Interim president, Nigeria Electricity Consumers Advocacy Network (NECAN), Mr Tomi Akingbogun, also said he did not subscribe to the idea of revoking the licenses of operators.

He said, “You don’t throw away the baby with the bath water because it is dirty. So I don’t support the idea of revoking the licenses of the current owners because they are perceived to be under-performing.

“Rather, what we expect is that the laws that set up the privatisation process, which demands that the companies meet some specific targets in specific time, should be looked into and be enforced properly.”

He blamed the Nigerians Electricity Regulatory Commission (NERC) for failing in its regulatory duties.

Responding to the allegations, acting chairman/CEO, NERC, Dr Anthony Akah, said, “Allegations that the privatisation of the power sector was a fraud can only be established if specific claims are made and subsequent investigations confirm the allegations.”

He added that the privatisation of the power sector was driven by the Bureau of Public Enterprise  (BPE) with NERC providing the regulatory framework and as such, the review was not within the purview of his office.

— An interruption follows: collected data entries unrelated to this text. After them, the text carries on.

Lemma getOfflineMachines_store_error args w e :
  store_replies w (requests w) = Some e →
  (getOfflineMachines args w).1
    = Throws (Error ("Failed to get offline machines: " +:+ message e))
  ∧ db (getOfflineMachines args w).2 = db w.
Proof. intros He. unfold getOfflineMachines. run_async. by rewrite He. Qed.

Lemma getPendingBookings_store_error args w e :
  store_replies w (requests w) = Some e →
  (getPendingBookings args w).1
    = Throws (Error ("Failed to get pending bookings: " +:+ message e))
  ∧ db (getPendingBookings args w).2 = db w.
Proof. intros He. unfold getPendingBookings. run_async. by rewrite He. Qed.

Lemma getRevenueAnalytics_store_error args w e :
  store_replies w (requests w) = Some e →
  (getRevenueAnalytics args w).1
    = Throws (Error ("Failed to get revenue analytics: " +:+ message e))
  ∧ db (getRevenueAnalytics args w).2 = db w.
Proof. intros He. unfold getRevenueAnalytics. run_async. by rewrite He. Qed.

(** The health check never throws: it answers by the four probes. *)
Lemma getSystemHealth_outcome args w :
  (getSystemHealth args w).1 =
    Returns
      match store_replies w (requests w), store_replies w (S (requests w)),
            store_replies w (S (S (requests w))),
            store_replies w (S (S (S (requests w)))) with
      | None, None, None, None => "System is healthy. All services operational."
      | _, _, _, _ => "System issues detected. Some services may be degraded."
      end
  ∧ db (getSystemHealth args w).2 = db w.
Proof.
  unfold getSystemHealth. run_async.
  destruct (store_replies w (requests w)); simpl;
    destruct (store_replies w (S (requests w))); simpl;
    destruct (store_replies w (S (S (requests w)))); simpl;
    destruct (store_replies w (S (S (S (requests w))))); simpl; done.
Qed.

(** The analytics handler reads [data] in its [.then] callback before any
    look at [error]: a store error surfaces as the runtime's [TypeError]. *)
Lemma getMachineAnalytics_store_error args w e :
  store_replies w (requests w) = Some e →
  (getMachineAnalytics args w).1
    = Throws (TypeError "Cannot read properties of null (reading 'reduce')").
Proof. intros He. unfold getMachineAnalytics. run_async. by rewrite He. Qed.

Akah said the Commission is responsible for promulgating necessary regulations and monitoring the activities of its licensees to ensure that they operate strictly within the ambit of its regulations so as to prevent the abuse of market power and electricity customers’ rights.

Meanwhile, efforts to reach the CEO, Eko DisCo, Engr Oladele Amoda failed as he neither answered calls put through to him nor responded to questions sent via SMS.

However, the spokesperson of Ibadan DISCO, Angela Olanrewaju, told LEADERSHIP that the issues had been over thrashed.

According to her, the DisCos realised after the purchase of the companies that they were sold a dummy.

She stressed that the DisCos discovered after making purchase that the state of the companies offered to them at the point of sale was different from the true situation.

According to her, there had been situations when their customers encouraged them to return the licenses to government, having found the true state of the companies they bought into.